### Work instruction
In the records below, find the line that contains "#[global] Instance py_bind" and the line that contains "EmptyString => false". Set down exactly those lines and every line between them, and nothing more.

======== Provided information

(** * Phishing-detection backend ([backend/src/app.py]): a shallow embedding

    The module initialises a credential rotator ([KeyManager]) from the
    process environment, loads a keyword corpus from a CSV file, and serves
    one endpoint, [classify_email], that first tries a remote AI backend
    (rotating credentials on rate-limit errors) and falls back to a local
    weighted keyword scan ([local_keyword_scan]).

    Conventions of the embedding:
    - Python [str] is [string]; the two Unicode-table driven methods
      [str.lower] and [str.strip] are section variables ([lower], [strip]),
      with an ASCII instance ([ascii_lower], [ascii_strip]) to run examples;
    - Python values that come out of [json.loads] / [request.get_json] are
      the inductive [json]; [JNull] is Python's [None]; numbers are rationals
      (the decimal value of the literal);
    - a Python computation that may raise is a value of [py A]; code that
      also mutates process-wide state threads a [World];
    - the dict [PHISHING_KEYWORDS] is an insertion-ordered association list
      with unique keys; the set [found_categories] is a [gset string]. *)

From Stdlib Require Import String Ascii ZArith QArith.
From stdpp Require Import base list strings gmap.

Local Open Scope string_scope.

(** ** Python exceptions and the error monad *)

Inductive exn : Type :=
| ZeroDivisionError
| IndexError
| AttributeError
| OSError
| CsvError.

Inductive py (A : Type) : Type :=
| Ret (a : A)
| Raise (e : exn).
Arguments Ret {A} a.
Arguments Raise {A} e.

(** Sequencing: an exception raised by the first computation propagates.
    Registered with stdpp's monad classes, so [x ← m; k] reads as the
    Python statement sequence [x = m; k]. *)
#[global] Instance py_ret : MRet py := fun _ a => Ret a.
#[global] Instance py_bind : MBind py := fun _ _ k m =>
  match m with
  | Ret a => k a
  | Raise e => Raise e
  end.

(** ** Strings *)

(** [needle in hay] on Python strings: [needle] occurs as a contiguous
    substring of [hay]; the empty string occurs in every string. *)
Fixpoint contains (needle hay : string) : bool :=
  String.prefix needle hay ||
  match hay with
  | EmptyString => false
  | String _ rest => contains needle rest
  end.

(** ASCII instance of [str.lower]. *)
Definition ascii_lower_char (c : ascii) : ascii :=
  let n := nat_of_ascii c in
  if (65 <=? n)%nat && (n <=? 90)%nat then ascii_of_nat (n + 32) else c.

Fixpoint ascii_lower (s : string) : string :=
  match s with
  | EmptyString => EmptyString
  | String c rest => String (ascii_lower_char c) (ascii_lower rest)
  end.

(** ASCII instance of [str.strip]: the characters below 128 for which
    [str.isspace] holds (9 to 13 and 28 to 32). *)
Definition ascii_space (c : ascii) : bool :=
  let n := nat_of_ascii c in
  ((9 <=? n)%nat && (n <=? 13)%nat) || ((28 <=? n)%nat && (n <=? 32)%nat).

================

### Task result
#[global] Instance py_bind : MBind py := fun _ _ k m =>
  match m with
  | Ret a => k a
  | Raise e => Raise e
  end.

(** ** Strings *)

(** [needle in hay] on Python strings: [needle] occurs as a contiguous
    substring of [hay]; the empty string occurs in every string. *)
Fixpoint contains (needle hay : string) : bool :=
  String.prefix needle hay ||
  match hay with
  | EmptyString => false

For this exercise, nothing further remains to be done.